Mogelijk vertrek Finland uit eurozone

Uit Wikinieuws
Jutta Urpilainen

6 juli 2012 

Volgens de Finse minister van Financiën, Jutta Urpilainen, 'stapt Finland liever uit de euro dan dat het opdraait voor het betalen van schulden van andere landen'. Urpilainen stelt in de Finse zakenkrant Kauppalehti (en) dat 'Finland een toegewijd lid is van de eurozone'. Urpilainen stelt verder: 'We denken dat de euro belangrijk is, maar we houden niet ten koste van alles vast aan de euro en we zijn op alle scenario's voorbereid.'

Volgens Urpilainen zal Finland niet akkoord gaan met een verregaande integratie van de EU en een bankenunie. 'Collectieve verantwoordelijkheid voor elkaars schulden, economie en risico's, dat is niet waar we naartoe moeten', stelt de minister. Nederland en Finland behoren beide tot de weinige landen met een AAA-beoordeling van kredietbeoordelaars. Dit betekent dat het land gezien wordt als weinig risicovol om geld aan uit te lenen. Daardoor betalen deze landen een lage rente op staatsleningen. Een verdere politieke en economische integratie zou ertoe kunnen leiden dat Finland een hogere rente moet gaan betalen.

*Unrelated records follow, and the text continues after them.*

Lemma prompts_confirm (w : world) (a : Namespace) (h : list event) :
  prompts (rev (snd (confirm w a h)))
  = prompts (rev h) ++ (if force a then [] else [prompt]).
Proof.
  destruct (force a) eqn:Hf.
  - rewrite (confirm_forced w a h Hf). cbn [snd]. now rewrite app_nil_r.
  - destruct (read_line w h) as [e | line] eqn:Hr.
    + rewrite (confirm_failed_read w a h e Hf Hr). cbn [snd].
      now rewrite prompts_snoc.
    + destruct (says_yes line) eqn:Hy.
      * rewrite (confirm_yes w a h line Hf Hr Hy). cbn [snd].
        now rewrite prompts_snoc.
      * rewrite (confirm_no w a h line Hf Hr Hy). cbn [snd].
        rewrite rev_app_distr, rev_involutive, prompts_app, prompts_snoc.
        now rewrite prompts_farewell, app_nil_r.
Qed.

Lemma prompts_shown_options (a : Namespace) : prompts (shown_options a) = [].
Proof. reflexivity. Qed.

(** Once [install_opencv] is entered the console is asked exactly once
    with force off, never with force on. *)
Lemma prompts_install_opencv (w : world) (a : Namespace) (h : list event) :
  prompts (rev (snd (install_opencv w a h)))
  = prompts (rev h) ++ (if force a then [] else [prompt]).
Proof.
  change (install_opencv w a h)
    with ((go <- confirm w a ;;
           if go then pipeline w a (make_dirs w a) else ret tt)
            (rev (shown_options a) ++ h)).
  unfold bind.
  pose proof (prompts_confirm w a (rev (shown_options a) ++ h)) as Hc.
  rewrite rev_app_distr, rev_involutive, prompts_app, prompts_shown_options,
    app_nil_r in Hc.
  destruct (confirm w a (rev (shown_options a) ++ h)) as [[[] | s | e] hc];
    cbn [snd] in *; try exact Hc.
  now rewrite prompts_pipeline.
Qed.

Lemma prereqs_read_nothing (w : world) (a : Namespace) :
  emits no_input (if prereqs a then install_prereqs w else ret tt).
Proof.
  unfold install_prereqs, call. emitting; exact I.
Qed.

(** X5: in every run the console is asked at most once, and never with
    force on; with force off it is asked exactly once, with the one
    prompt, as soon as [install_opencv] is entered, that is, whenever
    the launches of the Prerequisite Installer, if it ran, returned. *)
Theorem asked_once (w : world) (a : Namespace) :
  let asked := prompts (snd (run (main w a))) in
  (asked = [] \/ asked = [prompt])
  /\ (force a = true -> asked = [])
  /\ (force a = false -> launched w [] (before_gate a) -> asked = [prompt])
  /\ (forall h,
         prompts (rev (snd (install_opencv w a h)))
         = prompts (rev h) ++ (if force a then [] else [prompt])).
Proof.
  cbv zeta.
  assert (E : prompts (snd (run (main w a))) = []
              \/ prompts (snd (run (main w a)))
                 = (if force a then [] else [prompt])).
  { unfold run, main, bind.
    destruct (prereqs_read_nothing w a []) as (t & E & F).
    rewrite app_nil_r in E.
    assert (Ht : prompts (rev t) = []).
    { apply prompts_none, Forall_forall. intros e He. apply in_rev in He.
      now apply (proj1 (Forall_forall _ _) F). }
    destruct ((if prereqs a then install_prereqs w else ret tt) [])
      as [[[] | s | e] h1]; cbn [snd] in E; subst h1.
    - right. pose proof (prompts_install_opencv w a t) as H.
      destruct (install_opencv w a t) as [r h2]. cbn [snd] in *.
      now rewrite H, Ht.
    - now left.
    - now left. }
  split; [| split; [| split]].
  - destruct E as [E | E]; [now left |].
    destruct (force a); [now left | now right].
  - intros Hf. rewrite Hf in E. now destruct E.
  - intros Hf Hl. unfold run. rewrite main_to_gate by exact Hl.
    pose proof (prompts_confirm w a (rev (before_gate a))) as Hc.
    rewrite rev_involutive, prompts_before_gate, Hf in Hc. cbn [app] in Hc.
    unfold bind.
    destruct (confirm w a (rev (before_gate a))) as [[[] | s | e] hc];
      cbn [snd] in *; try exact Hc.
    pose proof (prompts_pipeline w a (make_dirs w a) hc) as H.
    destruct (pipeline w a (make_dirs w a) hc) as [r h2]. cbn [snd] in *.
    now rewrite H.
  - apply prompts_install_opencv.
Qed.

Lemma asked_once_witness :
  prompts (snd (run (main (Sample.calm (inr "n")) Sample.bare))) = [prompt].
Proof.
  destruct (asked_once (Sample.calm (inr "n")) Sample.bare)
    as (_ & _ & H & _).
  apply H; [reflexivity |]. vm_compute. tauto.
Defined.

(* ================================================================== *)
(** * Further properties: invariants of the log *)
(* ================================================================== *)

Section Keeping.

Variable R : list event -> Prop.

Lemma keeps_ret {A : Type} (a : A) : keeps R (ret a).
Proof. intros h H. exact H. Qed.

Lemma keeps_raise {A : Type} (e : exn) : keeps R (@raise A e).
Proof. intros h H. exact H. Qed.

Lemma keeps_sys_exit {A : Type} : keeps R (@sys_exit A).
Proof. intros h H. exact H. Qed.

Lemma keeps_lift {A : Type} (r : exn + A) : keeps R (lift r).
Proof. destruct r; intros h H; exact H. Qed.

Lemma keeps_bind {A B : Type} (m : M A) (k : A -> M B) :
  keeps R m -> (forall a, keeps R (k a)) -> keeps R (bind m k).
Proof.
  intros Hm Hk h H. unfold bind. specialize (Hm h H).
  destruct (m h) as [[a | s | e] h']; simpl in *; auto.
  now apply Hk.
Qed.

Lemma keeps_try_except {A : Type} (body : M A) (handler : exn -> M A) :
  keeps R body -> (forall e, keeps R (handler e)) ->
  keeps R (try_except body handler).
Proof.
  intros Hm Hk h H. unfold try_except. specialize (Hm h H).
  destruct (body h) as [[a | s | e] h']; simpl in *; auto.
  now apply Hk.
Qed.

Lemma keeps_for_each {A : Type} (l : list A) (body : A -> M unit) :
  (forall x, keeps R (body x)) -> keeps R (for_each l body).
Proof.
  intros H. induction l as [| x l IH]; simpl.
  - apply keeps_ret.
  - apply keeps_bind; auto.
Qed.

Lemma keeps_if {A : Type} (b : bool) (m1 m2 : M A) :
  keeps R m1 -> keeps R m2 -> keeps R (if b then m1 else m2).
Proof. now destruct b. Qed.

Lemma keeps_match_exn {A : Type} (e : exn) (m1 m2 : M A) :
  keeps R m1 -> keeps R m2 ->
  keeps R (match e with FileExistsError => m1 | _ => m2 end).
Proof. now destruct e. Qed.

End Keeping.

Section Announced.

Variable w : world.

Lemma announced_quiet (e : event) (h : list event) :
  (forall argv, e <> Subprocess argv) -> announced h -> announced (e :: h).
Proof.
  intros He H. split; [| exact H]. destruct e; auto. now destruct (He argv).
Qed.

Urpilainen zei verder tegen de krant dat Finland een harde lijn blijft volgen bij de vraag of er meer noodkredieten aan eurolanden moeten worden verstrekt. De minister benadrukt dat ze constructief zijn en de crisis willen oplossen, 'maar niet tegen elke prijs'. De harde lijn van de Finnen uitte zich de afgelopen maanden in onder meer de eis dat Finland onderpand krijgt in ruil voor deelname aan steunoperaties voor de Griekse economie en de Spaanse bankensector.

De Finnen gaven afgelopen week aan niet akkoord te willen gaan met het plan om het Europese noodfonds in staat te stellen om obligaties van eurolanden op te kopen. De maatregel die bedoeld is om de leenkosten van Spanje en Italië te kunnen onderdrukken, werd eind vorige week overeengekomen tijdens de nachtelijke eurotop in Brussel. Bij deze eurotop werd onder meer overeengekomen dat het tijdelijke noodfonds EFSF, dat rust op de kredietwaardigheid van de sterkere eurolanden en de permanente opvolger ESM de mogelijkheid krijgen om direct staatsobligaties op te kopen van zwakke eurolanden zoals Spanje en Italië.